It was a December day, early summer in Australia. Two busloads of schoolchildren had just splashed into the water at Secret Harbour, a beach on the Indian Ocean, when a drone swooped down from the sky and issued a deafening order to clear the water. The drone, equipped with vision-recognition technology, had identified a 10-foot shark swimming in a zigzag pattern just 100 yards from the beach.
Half a world away, in Rwanda, delivery drones ferry life-saving packages of blood and vaccines across the mountains of Central Africa to remote medical clinics. The flying machines automatically text the clinics when they’re two minutes away. Upon arrival, they drop their deliveries from 40 feet up and then promptly turn around and zip back to their home base, or “nest.”
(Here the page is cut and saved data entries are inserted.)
(** One round of the loop over [pick]. *)
Definition mockStep (st : MockLoop) (r : ExpandedRow) : MockLoop :=
  let '(sample, i, used, stopped) := st in
  if stopped then st
  else if le0 (Capacity r) then st
  else if below008 (random used) then (sample, i, S used, false)
  else
    let seats := Z.min 5 (Z.max 1 (floorTimes4 (random (S used)) + 1)) in
    let sample' := sample ++ [mockBooking i seats r] in
    (sample', i + 1, S (S used), 200 <? Z.of_nat (length sample')).

Definition mockSample (imported : list ExpandedRow) : list Booking.Row :=
  let pick := slice imported 0 400 in
  let '(sample, _, _, _) := fold_left mockStep pick ([], 1, O, false) in
  sample.

Definition loadMockBookings (st : State) : State :=
  match imported st with
  | [] => alert "Import capacities first to align slots." st
  | _ :: _ => setBookings (mockSample (imported st)) st
  end.

End Mock.

(** ** Reference definitions used in the statements *)




(** The days [a, a+1, ..., b] in ascending order (none when [b < a]). *)
Definition daysFromTo (a b : Z) : list Z := seqZ a (b - a + 1).

(** The rows of the group [(date, slotId)]. *)
Definition inGroup (date : string) (slotId : number) (r : ExpandedRow) : Prop :=
  Date r = date /\ Slot_ID r = slotId.

(** A row of gender [g] with capacity above zero. *)
Definition positiveOf (g : string) (r : ExpandedRow) : bool :=
  String.eqb (Gender r) g && gt0 (Capacity r).

(** Some row is stored under key [k]. *)
Definition keyUsed (k : string) (rows : list ExpandedRow) : bool :=
  existsb (fun r => String.eqb (Conflict.key (Date r) (Slot_ID r)) k) rows.

(** Rows stored under key [k] that are positive rows of gender [g]. *)
Definition countPositive (k g : string) (rows : list ExpandedRow) : Z :=
  Z.of_nat (length (List.filter
    (fun r => String.eqb (Conflict.key (Date r) (Slot_ID r)) k && positiveOf g r) rows)).

(** The characters of the decimal rendering of an integer. *)
Definition isNumChar (c : ascii) : bool :=
  Ascii.eqb c "-" ||
  existsb (Ascii.eqb c) ["0";"1";"2";"3";"4";"5";"6";"7";"8";"9"]%char.

(** The detector reports the group [(date, slotId)]: its key is among the
    entries kept in [bad]. *)
Definition flagged (rows : list ExpandedRow) (date : string) (slotId : number) : Prop :=
  exists v, In (Conflict.key date slotId, v) (Conflict.bad rows).

(** The characters of a string. *)
Definition chars (s : string) : list ascii := list_ascii_of_string s.

(** The text contains a comma, a double quote, a line feed or a carriage
    return. *)
Definition needsQuotes (s : string) : Prop :=
  exists c, In c (chars s) /\ (c = COMMA \/ c = DQUOTE \/ c = LF \/ c = CR).

(** A double quote becomes two, any other character stays. *)
Definition doubleQuote (c : ascii) : list ascii :=
  if Ascii.eqb c DQUOTE then [DQUOTE; DQUOTE] else [c].

(** The text between double quotes, every double quote inside doubled. *)
Definition quoted (s : string) : list ascii :=
  DQUOTE :: flat_map doubleQuote (chars s) ++ [DQUOTE].

(** The line of one row: the cells of the header columns, comma-joined. *)
Definition csvLine (headers : list string) (r : Obj) : string :=
  join "," (map (fun h => esc (get r h)) headers).

(** Sum of a list of numbers. *)
Definition nsum (l : list number) : number := fold_right nadd (Fin 0) l.

(** Sum of [Capacity] over the rows whose gender is [g]. *)
Definition capacityOf (g : string) (rows : list ExpandedRow) : number :=
  nsum (map (fun r : ExpandedRow => Capacity r)
            (List.filter (fun r : ExpandedRow => String.eqb (Gender r) g) rows)).

Global Instance Status_eq_dec : EqDecision Booking.Status.
Proof. solve_decision. Defined.

(** Sum of [Seats_Booked] over the bookings that are not cancelled. *)
Definition seatsNotCancelled (bookings : list Booking.Row) : number :=
  nsum (map Booking.Seats_Booked
            (List.filter (fun b => bool_decide (Booking.Status_ b <> Booking.Cancelled))
                         bookings)).

(** *** A reader for the CSV text

    The usual reading of comma-separated text: a double quote opens or
    closes a quoted stretch, a comma outside quotes ends a cell, a line
    feed outside quotes ends a record; a cell that starts with a double
    quote is decoded by dropping the outer quotes and halving the doubled
    ones. *)

(** Cells and records read from [s], given whether the reader is inside
    quotes, the cell read so far and the cells of the current record. *)
Fixpoint splitFrom (inq : bool) (cell : string) (record : list string) (s : string)
  : list (list string) :=
  match s with
  | EmptyString => [record ++ [cell]]
  | String c s' =>
      if Ascii.eqb c DQUOTE
      then splitFrom (negb inq) (cell +:+ String c "") record s'
      else if negb inq && Ascii.eqb c COMMA
      then splitFrom false "" (record ++ [cell]) s'
      else if negb inq && Ascii.eqb c LF
      then (record ++ [cell]) :: splitFrom false "" [] s'
      else splitFrom inq (cell +:+ String c "") record s'
  end.

Definition splitCSV (s : string) : list (list string) := splitFrom false "" [] s.

(** The text of a quoted cell after its opening quote: up to the closing
    quote, which must end the cell, with each doubled quote read as one. *)
Fixpoint unquote (s : string) : option string :=
  match s with
  | EmptyString => None
  | String c s' =>
      if Ascii.eqb c DQUOTE
      then match s' with
           | EmptyString => Some ""
           | String c' s'' =>
               if Ascii.eqb c' DQUOTE
               then option_map (String DQUOTE) (unquote s'')
               else None
           end
      else option_map (String c) (unquote s')
  end.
Meanwhile, in the U.S., expanding legions of drones monitor pipelines and bridges for signs of corrosion to head off catastrophic accidents.
As drones grow stronger, faster and smarter, new iterations seem to be emerging month by month — each one designed and trained for a different vocation. They’re going way beyond their initial work in the military or meteorology, and plowing into delivery and logistics, the energy industry and farming. Much of this growth is being fueled by artificial intelligence. AI enables the newest generation of drones to not only perceive data, but also to interpret and act on it.
Michal Mazur, who heads Drone-Powered Solutions for PriceWaterhouseCoopers, predicts that business services involving drones will soar above $100 billion by the early 2020s. “They’re getting smarter every month,” he says.